Differential Glycosylation Of T Helper Cell Subsets Selectively Regulates Susceptibility To Cell Death

MARTA A. TOSCANO; GERMÁN A. BIANCO; JUAN M. ILARREGUI; DIEGO O. CROCI; JORGE CORREALE; JOSEPH HERNANDEZ; NORBERTO W. ZWIRNER; FRANCOISE POIRIER; ELEANOR RILEY; LINDA G. BAUM; GABRIEL A. RABINOVICH

NATURE IMMUNOLOGY (PRINT)

Nature America Inc

Año: 2007 vol. 8 p. 825 - 834

1529-2908

Regulated glycosylation controls T cell processes, including activation, differentiation and homing by creating or masking ligands for endogenous lectins. Here we show that stimuli promoting T helper type 1 (TH1), TH2 or interleukin 17-producing T helper (TH-17) differentiation can differentially regulate the glycosylation pattern of T helper cells and modulate their susceptibility to galectin-1, a glycan-binding protein with anti-inflammatory activity. Although TH1- and TH-17-differentiated cells expressed the repertoire of cell surface glycans critical for galectin-1-induced cell death, TH2 cells were protected from galectin-1 through differential sialylation of cell surface glycoproteins.
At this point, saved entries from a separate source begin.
(** With bound 2, the history holds the last two of three records. *)
Lemma task_history_keeps_latest_witness :
  task_history (record_tasks {| max_history := 2; task_history := [] |}
                             three_records)
  = py_last 2 three_records.
Proof.
  apply (task_history_keeps_latest 2 three_records). reflexivity.
Defined.

(** Plugged in and idle for 20 minutes: the advice is that the system is
    ready, and so says the flag. *)
Lemma ready_advice_implies_ready_witness :
  ready_for_ai (snd (get_ai_compute_readiness idle_monitor probes_plugged))
  = true.
Proof.
  apply (ready_advice_implies_ready idle_monitor probes_plugged).
  - reflexivity.
  - vm_compute. left. reflexivity.
Defined.

(** A laptop in use scores at most 65. *)
Lemma user_active_limits_readiness_witness :
  Monitor.readiness_score
    (snd (get_ai_compute_readiness (init 0) probes_low_battery)) <= 65.
Proof.
  apply (user_active_limits_readiness (init 0) probes_low_battery).
  reflexivity.
Defined.

(** Plugged in and ready: five concurrent tasks are allowed. *)
Lemma ready_limits_above_lowest_witness :
  2 <= Power.max_concurrent_tasks
         (limits (snd (get_ai_compute_readiness idle_monitor probes_plugged))).
Proof.
  apply (ready_limits_above_lowest idle_monitor probes_plugged);
    reflexivity.
Defined.

(** An idle monitor sampled quiet at time 1200 reports 1200 s of idleness. *)
Lemma idle_is_sticky_witness :
  idle_duration
    (snd (detect_idle_state idle_monitor
            {| sampled := Some quiet_reading; clock := 1200 |}))
  = (1200 - 0)%Q.
Proof.
  apply (idle_is_sticky idle_monitor quiet_reading 1200 0); reflexivity.
Defined.

(** A report fetched at time 5 is served from the cache at time 20; the
    difference of these stamps is exact. *)
Lemma get_ai_readiness_round_trip_witness :
  let out := _get_ai_readiness Qminus empty_cache "b" 5 (Some node_b)
               (FetchReply 200 (Some (Some ready_report))) in
  _get_ai_readiness Qminus (fst out) "b" 20 None FetchError
  = (fst out, Some ready_report).
Proof.
  apply (get_ai_readiness_round_trip Qminus empty_cache "b" 5 node_b
           (Some ready_report)).
  - eexists. reflexivity.
  - eexists. reflexivity.
  - intros c tc H. unfold empty_cache in H. rewrite lookup_empty in H.
    discriminate H.
  - vm_compute. reflexivity.
Defined.
(** The command loop runs the commands in order and stops at the first
    one that does not return 0. *)
Lemma run_commands_spec (commands : list (list string)) :
  forall ran,
    (Forall (fun cmd => run cmd = Some true) commands
     /\ run_commands run commands ran = (true, ran ++ commands)%list)
    \/ (exists before cmd after,
          commands = (before ++ cmd :: after)%list
          /\ Forall (fun cmd => run cmd = Some true) before
          /\ run cmd <> Some true
          /\ run_commands run commands ran
             = (false, ran ++ before ++ [cmd])%list).
Proof.
  induction commands as [|cmd commands IH]; intros ran.
  - left. split; [constructor | by rewrite app_nil_r].
  - cbn [run_commands].
    destruct (run cmd) as [[|]|] eqn:Hrun.
    + destruct (IH (ran ++ [cmd])%list)
        as [[Hall Hr] | (before & c & after & -> & Hall & Hc & Hr)].
      * left. split; [by constructor |]. by rewrite Hr, <- app_assoc.
      * right. exists (cmd :: before), c, after.
        split; [done |]. split; [by constructor |]. split; [done |].
        by rewrite Hr, <- app_assoc.
    + right. exists [], cmd, commands. repeat split; [constructor | congruence].
    + right. exists [], cmd, commands. repeat split; [constructor | congruence].
Qed.

(** X25: [install_tkinter] runs package commands on Linux only, and only
    when [/etc/os-release] can be read and names a known distribution.  It
    runs the commands of that distribution in order, stops at the first one
    that fails or cannot be run, and returns [True] exactly when all of
    them returned 0.  On Windows it returns [True] and on every other
    system [False], in both cases without running anything. *)
Theorem install_tkinter_spec (system : string) (os_release : option string) :
  let result := install_tkinter run system os_release in
  (system <> "linux" ->
   result = (String.eqb system "windows", []))
  /\ (system = "linux" -> os_release = None -> result = (false, []))
  /\ (forall text,
        system = "linux" -> os_release = Some text ->
        let commands := distro_commands (lower text) in
        (result.1 = true <->
         commands <> [] /\ Forall (fun cmd => run cmd = Some true) commands)
        /\ (result.1 = true -> result.2 = commands)
        /\ exists after, commands = (result.2 ++ after)%list
        /\ forall i cmd, result.2 !! i = Some cmd ->
             (S i < length result.2)%nat -> run cmd = Some true).
Proof.
  intros result. unfold result, install_tkinter. split; [| split].
  - intros Hne. apply String.eqb_neq in Hne. rewrite Hne.
    destruct (String.eqb_spec system "darwin") as [-> | _]; [done |].
    by destruct (String.eqb system "windows").
  - by intros -> ->.
  - intros text -> ->. rewrite String.eqb_refl.
    destruct (distro_commands (lower text)) as [|cmd commands'].
    { cbn [fst snd]. split; [split; [done | by intros [? _]] |].
      split; [done |]. exists []. split; [done |]. intros i c Hi. done. }
    set (commands := cmd :: commands').
    destruct (run_commands_spec commands [])
      as [[Hall Hr] | (before & c & after & Hc & Hall & Hfail & Hr)];
      rewrite Hr; cbn [fst snd app].
    + split; [split; [intros _; split; [done | done] | done] |].
      split; [done |]. exists []. split; [by rewrite app_nil_r |].
      intros i c Hi _. rewrite Forall_forall in Hall.
      apply Hall. by eapply list_elem_of_lookup_2.
    + split.
      { split; [done |]. intros [_ Hall']. exfalso. apply Hfail.
        rewrite Forall_forall in Hall'. apply Hall'. rewrite Hc.
        apply elem_of_app. right. left. }
      split; [done |]. exists after.
      split; [by rewrite Hc, <- app_assoc |].
      intros i c' Hi Hlt. rewrite length_app in Hlt. simpl in Hlt.
      rewrite lookup_app_l in Hi by lia.
      rewrite Forall_forall in Hall. apply Hall.
      by eapply list_elem_of_lookup_2.
Qed.

End Tkinter.

Lemma install_tkinter_spec_witness :
  let run := fun cmd : list string =>
    Some (bool_decide (cmd = ["sudo"; "apt-get"; "update"])) in
  install_tkinter run "linux" (Some "NAME=Ubuntu")
  = (false,
     [["sudo"; "apt-get"; "update"];
      ["sudo"; "apt-get"; "install"; "-y"; "python3-tk"; "python3-dev";
       "xclip"; "wl-clipboard"]])
  /\ install_tkinter run "freebsd" (Some "NAME=Ubuntu") = (false, []).
Proof.
  intros run. split; [reflexivity |].
  destruct (install_tkinter_spec run "freebsd" (Some "NAME=Ubuntu"))
    as (Hother & _).
  rewrite Hother; [reflexivity | discriminate].
Defined.

(** X26: the distribution is found by looking for its name anywhere in the
    text of [/etc/os-release], in a fixed order.  A text that mentions
    ubuntu or debian gets the two [apt-get] commands, the update first,
    whatever else it mentions; a text that mentions none of the names
    before it but contains "arch" gets the [pacman] command; a text with
    none of the names gets no command, and [install_tkinter] then returns
    [False] without running anything. *)
Theorem distro_commands_order (os_info : string) :
  (is_infix "ubuntu" os_info = true \/ is_infix "debian" os_info = true ->
   distro_commands os_info
   = [["sudo"; "apt-get"; "update"];
      ["sudo"; "apt-get"; "install"; "-y"; "python3-tk"; "python3-dev";
       "xclip"; "wl-clipboard"]])
  /\ (is_infix "ubuntu" os_info = false -> is_infix "debian" os_info = false ->
      is_infix "centos" os_info = false -> is_infix "rhel" os_info = false ->
      is_infix "fedora" os_info = false -> is_infix "arch" os_info = true ->
      distro_commands os_info
      = [["sudo"; "pacman"; "-S"; "--noconfirm"; "tk"; "python"; "xclip";
          "wl-clipboard"]])
  /\ (Forall (fun name => is_infix name os_info = false)
        ["ubuntu"; "debian"; "centos"; "rhel"; "fedora"; "arch"; "opensuse";
         "suse"] ->
      distro_commands os_info = []
      /\ forall run text,
           lower text = os_info ->
           install_tkinter run "linux" (Some text) = (false, [])).
Proof.
  unfold distro_commands. split; [| split].
  - intros [-> | ->]; [done | by rewrite orb_true_r].
  - by intros -> -> -> -> -> ->.
  - rewrite !Forall_cons.
    intros (H1 & H2 & H3 & H4 & H5 & H6 & H7 & H8 & _).
    split; [by rewrite H1, H2, H3, H4, H5, H6, H7, H8 |].
    intros run text <-. unfold install_tkinter, distro_commands.
    rewrite String.eqb_refl. by rewrite H1, H2, H3, H4, H5, H6, H7, H8.
Qed.
(** [noteId] and [now] are the identifier and the clock reading the
    repository draws. *)
Definition createNote (noteId now : string) (auth : AuthContext.t) (patientId : string)
    (input : CreateNoteInput.t) : App NoteDTO.t :=
  requireScopes auth [Scope.NOTES_WRITE];;
  assertPatientAccess auth patientId;;
  lift (logger.info "Creating note");;
  note ← lift (notesRepository.create noteId now (AuthContext.clinicId auth) patientId
                 (AuthContext.userId auth) (AuthContext.username auth) input);
  mret (toNoteDTO note).

Definition getNote (auth : AuthContext.t) (patientId noteId : string) : App NoteDTO.t :=
  requireScopes auth [Scope.NOTES_READ];;
  assertPatientAccess auth patientId;;
  lift (logger.info "Getting note");;
  note ← lift (notesRepository.findByIdWithoutStudyDate
                 (AuthContext.clinicId auth) patientId noteId);
  match note with
  | None => fail (Below (NotFoundError "Note" noteId))
  | Some note => mret (toNoteDTO note)
  end.

Definition updateNote (now : string) (auth : AuthContext.t) (patientId noteId : string)
    (input : UpdateNoteInput.t) : App NoteDTO.t :=
  requireScopes auth [Scope.NOTES_WRITE];;
  assertPatientAccess auth patientId;;
  lift (logger.info "Updating note");;
  existing ← lift (notesRepository.findByIdWithoutStudyDate
                     (AuthContext.clinicId auth) patientId noteId);
  match existing with
  | None => fail (Below (NotFoundError "Note" noteId))
  | Some existing =>
      updated ← lift (notesRepository.update now (AuthContext.clinicId auth) patientId
                        noteId (Note.studyDate existing) (AuthContext.userId auth)
                        (AuthContext.username auth) input);
      mret (toNoteDTO updated)
  end.
(** The [try] block of [app.post('/api/scores')], lines 122 to 135, for
    a score whose name is a string and whose time and moves are numbers,
    as [validateScore] leaves them.  The delete and the insert are two
    statements: when the insert throws, the delete stays done. *)
Definition store_score (ip n : string) (tm mv : ereal) (d : value) (t : db)
  : response * db :=
  let t1 := if 100 <=? Sql.count t then Sql.delete_worst t else t in
  match Sql.insert text_of_number n tm mv d [Str ip] ip t1 with
  | inr (i, t2) => (Response 200 (Id i), t2)
  | inl _ => (Response 500 (Error "Internal server error"), t1)
  end.

(** [app.post('/api/scores')].  [validateScore] is called before the
    [try]: what it throws goes to the error-handling middleware (lines
    139 to 142), which answers 500. *)
Definition post_scores (now : Z) (ip : string) (sc : score) (t : db)
  : response * db :=
  match validateScore now sc ip t with
  | Invalid e => (Response 400 (Error e), t)
  | Throws => (Response 500 (Error "Internal server error"), t)
  | Valid =>
      match name sc, time sc, moves sc with
      | Str n, Number tm, Number mv => store_score ip n tm mv (date sc) t
      | _, _, _ =>
          (* not reached: a valid score has a string and two numbers *)
          (Response 500 (Error "Internal server error"), t)
      end
  end.

(** A request, with what the server reads besides its body: the clock
    and the address of the sender. *)
Inductive request :=
  | GET
  | POST (now : Z) (ip : string) (sc : score).

Definition handle (r : request) (t : db) : response * db :=
  match r with
  | GET => get_scores t
  | POST now ip sc => post_scores now ip sc t
  end.

(** Serving requests one after the other: the responses and the table. *)
Fixpoint serve (rs : list request) (t : db) : list response * db :=
  match rs with
  | [] => ([], t)
  | r :: rs' =>
      let '(resp, t1) := handle r t in
      let '(resps, t2) := serve rs' t1 in
      (resp :: resps, t2)
  end.

End engine.

End Server.

(* ===================================================================== *)
(** * The second back end (src/unnamed/part_001) *)
(* ===================================================================== *)

Module PlainServer.
Import JS Http.

(** Its table has the five shared columns and no other. *)
Abbreviation db := (Sql.table unit).

Inductive validation := Valid | Invalid (error : string).

Definition minMoves : Z := 2 ^ 6 - 1.

(** [validateScore(score)]; the [typeof] tests are the last cases of the
    matches. *)
Definition validateScore (sc : score) : validation :=
  match name sc with
  | Str n =>
      if falsy (Str n) || (String.length (trim n) =? 0)%nat
      then Invalid "Invalid name"
      else
        match time sc with
        | Number tm =>
            if ereal_ltb tm (of_Z 0) then Invalid "Invalid time"
            else
              match moves sc with
              | Number mv =>
                  if ereal_ltb mv (of_Z 0) then Invalid "Invalid moves"
                  else if ereal_ltb mv (of_Z minMoves)
                  then Invalid "Invalid number of moves"
                  else Valid
              | _ => Invalid "Invalid moves"
              end
        | _ => Invalid "Invalid time"
        end
  | _ => Invalid "Invalid name"
  end.

(** [SELECT * FROM scores ...]: every column of this table. *)
Definition get_scores (t : db) : response * db :=
  (Response 200 (Scores (Sql.select_id_name_time_moves_date <$> Sql.top10 t)), t).

Section engine.
Variable text_of_number : ereal → string.

(** [app.post('/api/scores')]; a failed insert answers with the message
    of the exception. *)
Definition post_scores (sc : score) (t : db) : response * db :=
  match validateScore sc with
  | Invalid e => (Response 400 (Error e), t)
  | Valid =>
      match name sc, time sc, moves sc with
      | Str n, Number tm, Number mv =>
          match Sql.insert text_of_number n tm mv (date sc) [] () t with
          | inr (i, t1) => (Response 200 (Id i), t1)
          | inl err => (Response 500 (Error (Sql.message err)), t)
          end
      | _, _, _ =>
          (* not reached: a valid score has a string and two numbers *)
          (Response 500 (Error "Internal server error"), t)
      end
  end.
End engine.

(** [app.delete('/api/scores')] *)
Definition delete_scores (t : db) : response * db :=
  (Response 200 (Message "All scores deleted successfully"), Sql.delete_all t).

End PlainServer.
Consistent with those findings, galectin-1-deficient mice developed greater TH1 and TH-17 responses and enhanced susceptibility to autoimmune neuroinflammation. Our findings identify a molecular link among differential glycosylation of T helper cells, susceptibility to cell death and termination of the inflammatory response.